У Вольского подрагивала нижняя губа. Он не понимал, что происходит.
– К черту все! – сказал Козлов мстительно. – Прощайте, Дмитрий Николаевич!
Вышел из комнаты, хлопнув дверью.
Глава 9
В автобусе было много людей. Козлов едва сумел протиснуться к окну. Толкнул при этом старушку, она сделала замечание, но Козлов на нее так посмотрел, что она смешалась и затихла. За окном тянулись дома-близнецы. Они выглядывали из-за деревьев и рассматривали мрачного Козлова своими глазами-окнами.
Надо все поменять. Круто, в один миг. Он просто закис, такое бывает. И раньше случалось, но ведь проходило же в конце концов.
Автобус остановился на перекрестке. Женщина переходила через дорогу, толкая перед собой коляску.
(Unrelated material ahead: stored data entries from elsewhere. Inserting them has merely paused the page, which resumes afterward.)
(* ===== verification/Behaviour.v ===== *)
(** * The bitswap behaviour

    Models [iroh-bitswap/src/lib.rs]: what is known about the peers, the dials that
    wait for a connection, the requests client and server send to the network, and
    the three workers that hand messages, connections and disconnections to client
    and server.  A worker runs the handler of the client and that of the server at the
    same time: both are jobs of the node until they are done, the handlers of the server
    step by step ([ServerTasks]), those of the client as one step each.

    A step returns what leaves the behaviour ([output]): answers through [oneshot]
    channels, and the notifications that are put into (or dropped at) the bounded
    channels of the workers.  Times are milliseconds. *)

From stdpp Require Import prelude gmap fin_maps strings pretty sorting.
From Stdlib Require Import ZArith Lia.
From S2P Require Import Prelude Cids Message Wantlist PriorityQueue TaskQueue Engine ServerTasks.
From S2P Require Import MessageQueue PeerWants PeerManager ClientTrackers Managers WantSender Session Client Network.
Local Open Scope Z_scope.

Definition DIAL_BACK_OFF : Z := 10 * 60 * 1000.
Definition CHANNEL_CAPACITY : nat := 2048.
Definition NETWORK_CAPACITY : nat := 1024.

Abbreviation ConnectionId := Z.

Inductive PeerState :=
  | Connected (c : ConnectionId)
  | Responsive (c : ConnectionId) (p : ProtocolId)
  | Unresponsive
  | Disconnected
  | DialFailure (t : Z).
#[global] Instance PeerState_eq_dec : EqDecision PeerState.
Proof. solve_decision. Defined.

Definition is_connected (s : PeerState) : bool :=
  match s with Connected _ | Responsive _ _ => true | _ => false end.

Section behaviour.
Context `{Multiformats} `{Prost} `{HashOrder}.

Inductive BitswapEvent :=
  | Provide (key : Cid)
  | FindProviders (key : Cid) (response : Tx) (limit : Z)
  | Ping (peer : PeerId) (response : Tx).

(** [network::OutEvent] *)
Inductive OutEvent :=
  | ODial (peer : PeerId) (response : Tx) (id : Z)
  | ODisconnect (peer : PeerId) (response : Tx)
  | OSendMessage (peer : PeerId) (message : BitswapMessage) (response : Tx) (connection_id : ConnectionId)
  | OGenerateEvent (ev : BitswapEvent)
  | OProtectPeer (peer : PeerId)
  | OUnprotectPeer (peer : PeerId) (response : Tx).

Record Bitswap := {
  bs_network : list OutEvent;
  bs_protocol_config : ProtocolConfig;
  bs_idle_timeout : Z;
  bs_peers : gmap PeerId PeerState;
  bs_dials : gmap PeerId (list (Z * Tx));
  bs_pause_dialing : bool;
  bs_incoming_messages : list (PeerId * BitswapMessage);
  bs_peers_connected : list PeerId;
  bs_peers_disconnected : list PeerId
}.

Definition Bitswap_new (config : ProtocolConfig) (idle_timeout : Z) : Bitswap :=
  {| bs_network := []; bs_protocol_config := config; bs_idle_timeout := idle_timeout; bs_peers := ∅;
     bs_dials := ∅; bs_pause_dialing := false; bs_incoming_messages := []; bs_peers_connected := [];
     bs_peers_disconnected := [] |}.

Definition bs_with_network (l : list OutEvent) (b : Bitswap) : Bitswap :=
  {| bs_network := l; bs_protocol_config := bs_protocol_config b; bs_idle_timeout := bs_idle_timeout b;
     bs_peers := bs_peers b; bs_dials := bs_dials b; bs_pause_dialing := bs_pause_dialing b;
     bs_incoming_messages := bs_incoming_messages b; bs_peers_connected := bs_peers_connected b;
     bs_peers_disconnected := bs_peers_disconnected b |}.
Definition bs_with_peers (m : gmap PeerId PeerState) (b : Bitswap) : Bitswap :=
  {| bs_network := bs_network b; bs_protocol_config := bs_protocol_config b;
     bs_idle_timeout := bs_idle_timeout b; bs_peers := m; bs_dials := bs_dials b;
     bs_pause_dialing := bs_pause_dialing b; bs_incoming_messages := bs_incoming_messages b;
     bs_peers_connected := bs_peers_connected b; bs_peers_disconnected := bs_peers_disconnected b |}.
Definition bs_with_dials (d : gmap PeerId (list (Z * Tx))) (b : Bitswap) : Bitswap :=
  {| bs_network := bs_network b; bs_protocol_config := bs_protocol_config b;
     bs_idle_timeout := bs_idle_timeout b; bs_peers := bs_peers b; bs_dials := d;
     bs_pause_dialing := bs_pause_dialing b; bs_incoming_messages := bs_incoming_messages b;
     bs_peers_connected := bs_peers_connected b; bs_peers_disconnected := bs_peers_disconnected b |}.
Definition bs_with_pause (p : bool) (b : Bitswap) : Bitswap :=
  {| bs_network := bs_network b; bs_protocol_config := bs_protocol_config b;
     bs_idle_timeout := bs_idle_timeout b; bs_peers := bs_peers b; bs_dials := bs_dials b;
     bs_pause_dialing := p; bs_incoming_messages := bs_incoming_messages b;
     bs_peers_connected := bs_peers_connected b; bs_peers_disconnected := bs_peers_disconnected b |}.
Definition bs_with_channels (ms : list (PeerId * BitswapMessage)) (con dis : list PeerId) (b : Bitswap)
    : Bitswap :=
  {| bs_network := bs_network b; bs_protocol_config := bs_protocol_config b;
     bs_idle_timeout := bs_idle_timeout b; bs_peers := bs_peers b; bs_dials := bs_dials b;
     bs_pause_dialing := bs_pause_dialing b; bs_incoming_messages := ms; bs_peers_connected := con;
     bs_peers_disconnected := dis |}.

(** What leaves the behaviour *)
Inductive output :=
  | AnswerDial (tx : Tx) (r : res string (ConnectionId * option ProtocolId))
  | AnswerDisconnect (tx : Tx)
  | AnswerUnprotect (tx : Tx) (b : bool)
  | ToldConnected (peer : PeerId)
  | ToldDisconnected (peer : PeerId)
  | QueuedMessage (peer : PeerId) (m : BitswapMessage)
  | DroppedConnected (peer : PeerId)
  | DroppedDisconnected (peer : PeerId)
  | DroppedMessage (peer : PeerId) (m : BitswapMessage).

(** ** Notifications: [try_send] on a channel of 2048 places *)

Definition bs_peer_connected (peer : PeerId) (b : Bitswap) : Bitswap * list output :=
  if (length (bs_peers_connected b) <? CHANNEL_CAPACITY)%nat
  then (bs_with_channels (bs_incoming_messages b) (bs_peers_connected b ++ [peer]) (bs_peers_disconnected b) b,
        [ToldConnected peer])
  else (b, [DroppedConnected peer]).

Definition bs_peer_disconnected (peer : PeerId) (b : Bitswap) : Bitswap * list output :=
  if (length (bs_peers_disconnected b) <? CHANNEL_CAPACITY)%nat
  then (bs_with_channels (bs_incoming_messages b) (bs_peers_connected b) (bs_peers_disconnected b ++ [peer]) b,
        [ToldDisconnected peer])
  else (b, [DroppedDisconnected peer]).

Definition bs_receive_message (peer : PeerId) (message : BitswapMessage) (b : Bitswap) : Bitswap * list output :=
  if (length (bs_incoming_messages b) <? CHANNEL_CAPACITY)%nat
  then (bs_with_channels (bs_incoming_messages b ++ [(peer, message)]) (bs_peers_connected b)
          (bs_peers_disconnected b) b, [QueuedMessage peer message])
  else (b, [DroppedMessage peer message]).

(** ** The states of the peers *)

Definition get_peer_state (peer : PeerId) (b : Bitswap) : option PeerState := bs_peers b !! peer.

Definition store_state (peer : PeerId) (new_state : PeerState) (b : Bitswap) : Bitswap :=
  if decide (new_state = Disconnected)
  then bs_with_peers (delete peer (bs_peers b)) b
  else bs_with_peers (<[peer := new_state]> (bs_peers b)) b.

Definition set_peer_state (peer : PeerId) (new_state : PeerState) (b : Bitswap) : Bitswap * list output :=
  match bs_peers b !! peer with
  | Some old_state =>
      if decide (old_state = new_state) then (b, [])
      else
        match old_state, new_state with
        | Connected _, Connected _ => (b, [])
        | _, _ =>
            let b := store_state peer new_state b in
            match new_state with
            | DialFailure _ | Disconnected | Unresponsive =>
                if is_connected old_state then bs_peer_disconnected peer b else (b, [])
            | Connected _ => (b, [])
            | Responsive _ _ => bs_peer_connected peer b
            end
        end
  | None =>
      let b := if decide (new_state = Disconnected) then b
               else bs_with_peers (<[peer := new_state]> (bs_peers b)) b in
      match new_state with
      | DialFailure _ | Disconnected | Unresponsive => bs_peer_disconnected peer b
      | Connected _ => (b, [])
      | Responsive _ _ => bs_peer_connected peer b
      end
  end.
Пьяный на противоположной стороне улицы обнимал ствол дерева.
Говорят, что каждый человек – хозяин своей судьбы. А своим мыслям он хозяин? Откуда эти жуткие сны? Вика права, конечно, – его что-то тревожит. Может, возраст такой подошел? Перелом. Дошел до определенной точки, думал – вершина или хотя бы подступы к вершине, а оглянулся – болото вокруг, лягушки квакают, и никаких радостей. Вот и растерялся.
Остановка. Старушка, сделавшая Козлову замечание, вышла из автобуса и неловко заковыляла по тротуару, Козлов проводил ее беззлобным взглядом, пока она не скрылась за дверями магазина. Козлов поднял глаза и увидел вывеску над дверью: «Молоко». И у него сердце отчего-то сжалось, он смотрел широко раскрытыми глазами на эту вывеску, а автобус уже отправился от остановки, и стена дома, в котором располагался молочный магазин, поплыла за окном. Серая штукатурка, водосточные трубы, цветок в чьем-то окне. Этот дом был ему знаком.